Again, with apologies to Will Rogers, I never metaphor I didn't like.
The dictionary gives us this:
Metaphor: Noun. A figure of speech in which a word or phrase is applied to an object or action to which it is not literally applicable: “Life is just a bowl of cherries."
Oh, but they are so much more. Metaphors are to prose what haikus are to poetry - little gems of wisdom wrapped up in deceptively simple statements. One has been playing keep away from me for several days now. It is a visual concept, I can see it clearly, but just can't find the right words to find its metaphorical form. I may have to send the idea off to Dan C., my BBAM (brother by another mother) who is a true magician with words. Maybe he can polish it up. But regardless, let me give you what I see, what I am thinking.

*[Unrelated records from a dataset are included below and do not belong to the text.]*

(* ===== verification/LeafData.v ===== *)
(** * The state of direct_by_leaf: data and interfaces

    The package has the [StateDB] of trie_by_cid/state without tries: accounts
    and storage slots are rows of SQL tables of trie leaves.  The names are those
    of the Go code and so, for the most part, those of StateData.v; a file that
    requires both refers to these by [LeafData.].  Ownership of objects is as
    there: the map [stateObjects], or the journal entry that replaced one.

    Access lists and transient storage are those of AccessList.v: the two
    packages have the same code.  Timers are left out. *)
From S2P Require Import Prelude Errors Geth AccessList StateData.
Export AccessList.AccessList(accessList, newAccessList).
Local Open Scope Z_scope.

(** ** The interface of state_database.go *)

(** Reading code fills caches; [StateAccount] may find nothing, and the value of
    a slot may be empty. *)
Class LeafDatabaseOps := {
  leafdb : Type;
  ldb_ContractCode : bytes → stateM leafdb error bytes;
  ldb_ContractCodeSize : bytes → stateM leafdb error Z;
  ldb_StateAccount : bytes → bytes → leafdb → result (option StateAccount);
  ldb_StorageValue : bytes → bytes → bytes → leafdb → result bytes
}.

(** Two databases that answer every read alike. *)
Definition same_leafdb `{LeafDatabaseOps} (d d' : leafdb) : Prop :=
  (∀ h, (ldb_ContractCode h d').2 = (ldb_ContractCode h d).2)
  ∧ (∀ a b, ldb_StateAccount a b d' = ldb_StateAccount a b d)
  ∧ (∀ a k b, ldb_StorageValue a k b d' = ldb_StorageValue a k b d).

(** Reads return and do not disturb later reads; a size is that of the code. *)
Class LeafDatabaseLaws `{LeafDatabaseOps} := {
  ldb_inv : leafdb → Prop;
  ldb_ContractCode_reads h d : ldb_inv d →
    ldb_inv (ldb_ContractCode h d).1 ∧ same_leafdb d (ldb_ContractCode h d).1
    ∧ returns (ldb_ContractCode h d).2;
  ldb_ContractCodeSize_reads h d : ldb_inv d →
    ldb_inv (ldb_ContractCodeSize h d).1 ∧ same_leafdb d (ldb_ContractCodeSize h d).1;
  ldb_ContractCodeSize_value h d : ldb_inv d →
    (ldb_ContractCodeSize h d).2 = (c ← (ldb_ContractCode h d).2; Ok (Z.of_nat (length c)));
  ldb_StateAccount_returns a b d : ldb_inv d → returns (ldb_StateAccount a b d);
  ldb_StorageValue_returns a k b d : ldb_inv d → returns (ldb_StorageValue a k b d)
}.

(** The empty account [createObject] starts from. *)
Definition emptyRoot `{CryptoOps} : bytes := EmptyRootHash.
Definition emptyCodeHash `{CryptoOps} : bytes := EmptyCodeHash.

(** [Storage.Copy]. *)
Definition Storage_Copy (s : Storage) : Storage := (λ v, v) <$> s.

(** ** Objects, the journal, the StateDB *)

Record stateObject := MkObject {
  address : bytes;
  addrHash : bytes;
  blockHash : bytes;
  data : StateAccount;
  so_dbErr : option error;
  code : option bytes;               (* nil or a slice *)
  originStorage : Storage;
  pendingStorage : Storage;
  dirtyStorage : Storage;
  fakeStorage : option Storage;      (* nil or a map *)
  dirtyCode : bool;
  suicided : bool;
  deleted : bool
}.

Inductive journalEntry :=
| createObjectChange (account : bytes)
| resetObjectChange (prev : stateObject) (prevdestruct : bool)
| suicideChange (account : bytes) (prev : bool) (prevbalance : Z)
| balanceChange (account : bytes) (prev : Z)
| nonceChange (account : bytes) (prev : Z)
| storageChange (account key prevalue : bytes)
| codeChange (account : bytes) (prevcode : option bytes) (prevhash : bytes)
| refundChange (prev : Z)
| addLogChange (txhash : bytes)
| addPreimageChange (hash : bytes)
| touchChange (account : bytes)
| accessListAddAccountChange (address : bytes)
| accessListAddSlotChange (address slot : bytes)
| transientStorageChange (account key prevalue : bytes).

Record journal := MkJournal {
  entries : list journalEntry;
  dirties : gmap bytes Z
}.

Record revision := MkRevision { rev_id : Z; journalIndex : nat }.

Section data.
Context `{LeafDatabaseOps}.

Record StateDB := MkStateDB {
  db : leafdb;
  originBlockHash : bytes;
  stateObjects : gmap bytes stateObject;
  stateObjectsPending : gset bytes;
  stateObjectsDirty : gset bytes;
  stateObjectsDestruct : gset bytes;
  dbErr : option error;
  refund : Z;
  thash : bytes;
  txIndex : Z;
  logs : gmap bytes (list Log);
  logSize : Z;
  preimages : gmap bytes bytes;
  access : accessList;
  transient : transientStorage;
  jrnl : journal;
  validRevisions : list revision;
  nextRevisionId : Z
}.

(** ** Field updates *)

Definition eta_object (o : stateObject) : stateObject :=
  MkObject (address o) (addrHash o) (blockHash o) (data o) (so_dbErr o) (code o) (originStorage o)
    (pendingStorage o) (dirtyStorage o) (fakeStorage o) (dirtyCode o) (suicided o) (deleted o).

Definition upd_data f (o : stateObject) : stateObject := ltac:(update_field eta_object data f o).
Definition upd_so_dbErr f (o : stateObject) : stateObject := ltac:(update_field eta_object so_dbErr f o).
Definition upd_code f (o : stateObject) : stateObject := ltac:(update_field eta_object code f o).
Definition upd_origin f (o : stateObject) : stateObject := ltac:(update_field eta_object originStorage f o).
Definition upd_pending f (o : stateObject) : stateObject := ltac:(update_field eta_object pendingStorage f o).
Definition upd_dirty f (o : stateObject) : stateObject := ltac:(update_field eta_object dirtyStorage f o).
Definition upd_fake f (o : stateObject) : stateObject := ltac:(update_field eta_object fakeStorage f o).
Definition upd_dirtyCode f (o : stateObject) : stateObject := ltac:(update_field eta_object dirtyCode f o).
Definition upd_suicided f (o : stateObject) : stateObject := ltac:(update_field eta_object suicided f o).
Definition upd_deleted f (o : stateObject) : stateObject := ltac:(update_field eta_object deleted f o).

Definition eta_sdb (s : StateDB) : StateDB :=
  MkStateDB (db s) (originBlockHash s) (stateObjects s) (stateObjectsPending s) (stateObjectsDirty s)
    (stateObjectsDestruct s) (dbErr s) (refund s) (thash s) (txIndex s) (logs s) (logSize s)
    (preimages s) (access s) (transient s) (jrnl s) (validRevisions s) (nextRevisionId s).

Definition upd_db f (s : StateDB) : StateDB := ltac:(update_field eta_sdb db f s).
Definition upd_objects f (s : StateDB) : StateDB := ltac:(update_field eta_sdb stateObjects f s).
Definition upd_pendings f (s : StateDB) : StateDB := ltac:(update_field eta_sdb stateObjectsPending f s).
Definition upd_dirtys f (s : StateDB) : StateDB := ltac:(update_field eta_sdb stateObjectsDirty f s).
Definition upd_destruct f (s : StateDB) : StateDB := ltac:(update_field eta_sdb stateObjectsDestruct f s).
Definition upd_dbErr f (s : StateDB) : StateDB := ltac:(update_field eta_sdb dbErr f s).
Definition upd_refund f (s : StateDB) : StateDB := ltac:(update_field eta_sdb refund f s).
Definition upd_thash f (s : StateDB) : StateDB := ltac:(update_field eta_sdb thash f s).
Definition upd_txIndex f (s : StateDB) : StateDB := ltac:(update_field eta_sdb txIndex f s).
Definition upd_logs f (s : StateDB) : StateDB := ltac:(update_field eta_sdb logs f s).
Definition upd_logSize f (s : StateDB) : StateDB := ltac:(update_field eta_sdb logSize f s).
Definition upd_preimages f (s : StateDB) : StateDB := ltac:(update_field eta_sdb preimages f s).
Definition upd_access f (s : StateDB) : StateDB := ltac:(update_field eta_sdb access f s).
Definition upd_transient f (s : StateDB) : StateDB := ltac:(update_field eta_sdb transient f s).
Definition upd_journal f (s : StateDB) : StateDB := ltac:(update_field eta_sdb jrnl f s).
Definition upd_revisions f (s : StateDB) : StateDB := ltac:(update_field eta_sdb validRevisions f s).
Definition upd_nextRevisionId f (s : StateDB) : StateDB := ltac:(update_field eta_sdb nextRevisionId f s).

(** ** Computations *)

(** A method of an object. *)
Abbreviation O_ := (stateM (StateDB * stateObject) error).

Definition on_sdb (f : StateDB → StateDB) : O_ unit := modify (λ p, (f p.1, p.2)).
Definition on_self (f : stateObject → stateObject) : O_ unit := modify (λ p, (p.1, f p.2)).
Definition self {A} (f : stateObject → A) : O_ A := gets (λ p, f p.2).

(** ** The journal *)

Definition newJournal : journal := MkJournal [] ∅.

Definition dirtied (e : journalEntry) : option bytes :=
  match e with
  | createObjectChange a | suicideChange a _ _ | balanceChange a _ | nonceChange a _
  | storageChange a _ _ | codeChange a _ _ | touchChange a => Some a
  | resetObjectChange _ _ | refundChange _ | addLogChange _ | addPreimageChange _
  | accessListAddAccountChange _ | accessListAddSlotChange _ _
  | transientStorageChange _ _ _ => None
  end.

Definition journal_append (e : journalEntry) (j : journal) : journal :=
  MkJournal (entries j ++ [e])
    (match dirtied e with Some a => bump a (dirties j) | None => dirties j end).

Definition journal_dirty (addr : bytes) (j : journal) : journal :=
  MkJournal (entries j) (bump addr (dirties j)).

Definition journal_length (j : journal) : nat := length (entries j).

(** ** The sticky database errors: of the StateDB and of an object *)

Definition sticky (err : error) (e : option error) : option error :=
  match e with None => Some err | Some e => Some e end.
Definition setError (err : error) : StateDB → StateDB := upd_dbErr (sticky err).
Definition so_setError (err : error) : stateObject → stateObject := upd_so_dbErr (sticky err).
End data.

The issue is our relationship with our past. It is something those of us in our seventh decade and beyond tend to muse about, or pester our muse about. I have talked about how one's perspective on life changes when there is more in the rearview mirror than out beyond the windshield. And that isn't intended to be morbid. I mean if those two vantage points revealed equal chronologies - as much before me as lies behind me - I would be looking at an actuarial expectancy of 152 years! No thanks! I doubt that even the Silicone Valley "long life wannabes" want to tear that many pages off the calendar. Of course, I'd like to be able to sneak a peek through a cosmic wormhole and catch a glimpse of what life will look like in a hundred years or so, but I sure wouldn't want to live through the wild changes that will - fingers crossed - get us there.
But there I go again, nattering off the topic, which is, in case you followed me down that rabbit hole, "metaphors about life and thinking about the past." The problem with the rearview mirror metaphor is that rearview mirrors are - when compared the whole field of vision behind us - little itty bitty things, and if you get fixated on them, odds are you are going to get pancaked by a semi!
So I have this image of gazing into water. Crystal clear water - like, well, I'm not sure like what. Ponds are too small, streams move too quickly, rivers tend towards murky, and oceans are far too deep. Maybe a lagoon, or a perfectly calm bay. The point is you can see the bottom - which is your life - with incredible clarity. Every perfect pebble, glittering rock, swirl in the sand, every bent twig, each broken branch, tiny shell, maybe a lost fish hook, sunken golf ball or discarded bottle cap - everything you ever did, saw, experienced, loved, hated, anticipated or feared is gleaming there on the bottom. But you cannot touch it.
You can try reaching full arm's length, maybe even diving down, stroking mightily until your breath gives out and you thrash desperately back to the surface. gasping for a cleansing breath. You float again, gazing down at the untouched panorama below. And finally you come to peace with the notion that you can look all you want; but no touching, no corrections, no subtle restorations with brighter hues or erasures. Just looking.
And that is when we have to trot out the old maxim of "glass half full or half empty," or perhaps looking either through rose-colored glasses, or those with darker, more unsettling, tints. Think about it. If I cannot change my past, can I learn from it?
Back to gazing at, or into, the water and seeing clearly the tapestry of our life. There is a concept in philosophy called "situational ethics" which dwells in the grey area between truth and falsehood, good and bad, right and wrong. The idea is that seeming polar opposites actually sit on a sliding scale that is affected by the situation in which we confront decisions or evaluations.
Do you shoot Bambi? Of course not, unless you or your family is starving.
Do you drive 20 miles above the speed limit on a congested freeway? Of course not, unless your partner is in the midst of giving birth, or is gravely ill. What if your way is blocked by school buses filled with children?
Do you save a child thrashing helplessly in a flood tide? Of course you do, unless you yourself cannot swim and are the sole support for a partner, 2 infants, frail aging parents, and four puppies. No, you look for a long rope or something that floats to hurl to the kid.
Sliding scales.
So when we examine our all encompassing past shimmering there beneath the water, where on the sliding scale - good person versus bad person, exemplary life versus wasted life - do we focus? It is probably a bad idea to obsess over either end of the scale. An email signature I often use is a pretty good indication of where I come down:
"Who we are is a quality of the moment. What we have done in the past cannot be undone, and what we have promised for the future remains but a promise. So, going forward, live each moment in the awareness that it defines you."
Still, that's a bit long for a pithy metaphor and way beyond a haiku. Gotta think. Waiting is, and all that, right? Any ideas?